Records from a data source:
- - -
(* ===== verification/Refs.v ===== *)
(** Reference accounting.  Every object of the heap says which references it
    stores; every counted object has a count.  [Inv] states that each count is
    the number of references stored in the heap plus the references held
    outside it (a ledger), that no counted object outlives its count, and that
    every lock is free; the last two with the exception of the handles in
    [busy], those a handler is in the middle of working on.

    The counters of allocator.c fit the same equation: a live block is a
    reference to the counter of its source. *)

From S2P Require Export Handle.

Inductive okind : Set := KBlock | KImage | KCapture | KQueue | KSync | KModule | KSource.
#[export] Instance okind_eq_dec : EqDecision okind.
Proof. solve_decision. Defined.

(** A reference: the kind of the thing referred to, and its address (for
    [KSource], the allocation source). *)
Abbreviation ref := (okind * Z)%type.

Definition obj_kind (o : obj) : okind :=
  match o with
  | OBlock _ => KBlock | OImage _ => KImage | OCapture _ => KCapture
  | OQueue _ => KQueue | OSync _ => KSync | OModule _ => KModule
  end.

Definition nonnull (k : okind) (h : Z) : list ref := if h =? NULL then [] else [(k, h)].

(** The captures a queue holds, oldest first: the entries from the read
    location up to the write location, around the end of the array. *)
Definition queue_length (q : queue_context_t) : Z :=
  (q_write_location q - q_read_location q) mod q_depth q.
Definition queue_entry (q : queue_context_t) (i : Z) : option Z :=
  match q_queue q with
  | Some a => mjoin (a !! Z.to_nat (i mod q_depth q))
  | None => None
  end.
Definition queue_contents (q : queue_context_t) : list Z :=
  omap (fun k => queue_entry q (q_read_location q + k)) (seqZ 0 (queue_length q)).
- - -
Your output must be an exact copy of every entry.

(* ===== verification/Refs.v ===== *)
(** Reference accounting.  Every object of the heap says which references it
    stores; every counted object has a count.  [Inv] states that each count is
    the number of references stored in the heap plus the references held
    outside it (a ledger), that no counted object outlives its count, and that
    every lock is free; the last two with the exception of the handles in
    [busy], those a handler is in the middle of working on.

    The counters of allocator.c fit the same equation: a live block is a
    reference to the counter of its source. *)

From S2P Require Export Handle.

Inductive okind : Set := KBlock | KImage | KCapture | KQueue | KSync | KModule | KSource.
#[export] Instance okind_eq_dec : EqDecision okind.
Proof. solve_decision. Defined.

(** A reference: the kind of the thing referred to, and its address (for
    [KSource], the allocation source). *)
Abbreviation ref := (okind * Z)%type.

Definition obj_kind (o : obj) : okind :=
  match o with
  | OBlock _ => KBlock | OImage _ => KImage | OCapture _ => KCapture
  | OQueue _ => KQueue | OSync _ => KSync | OModule _ => KModule
  end.

Definition nonnull (k : okind) (h : Z) : list ref := if h =? NULL then [] else [(k, h)].

(** The captures a queue holds, oldest first: the entries from the read
    location up to the write location, around the end of the array. *)
Definition queue_length (q : queue_context_t) : Z :=
  (q_write_location q - q_read_location q) mod q_depth q.
Definition queue_entry (q : queue_context_t) (i : Z) : option Z :=
  match q_queue q with
  | Some a => mjoin (a !! Z.to_nat (i mod q_depth q))
  | None => None
  end.
Definition queue_contents (q : queue_context_t) : list Z :=
  omap (fun k => queue_entry q (q_read_location q + k)) (seqZ 0 (queue_length q)).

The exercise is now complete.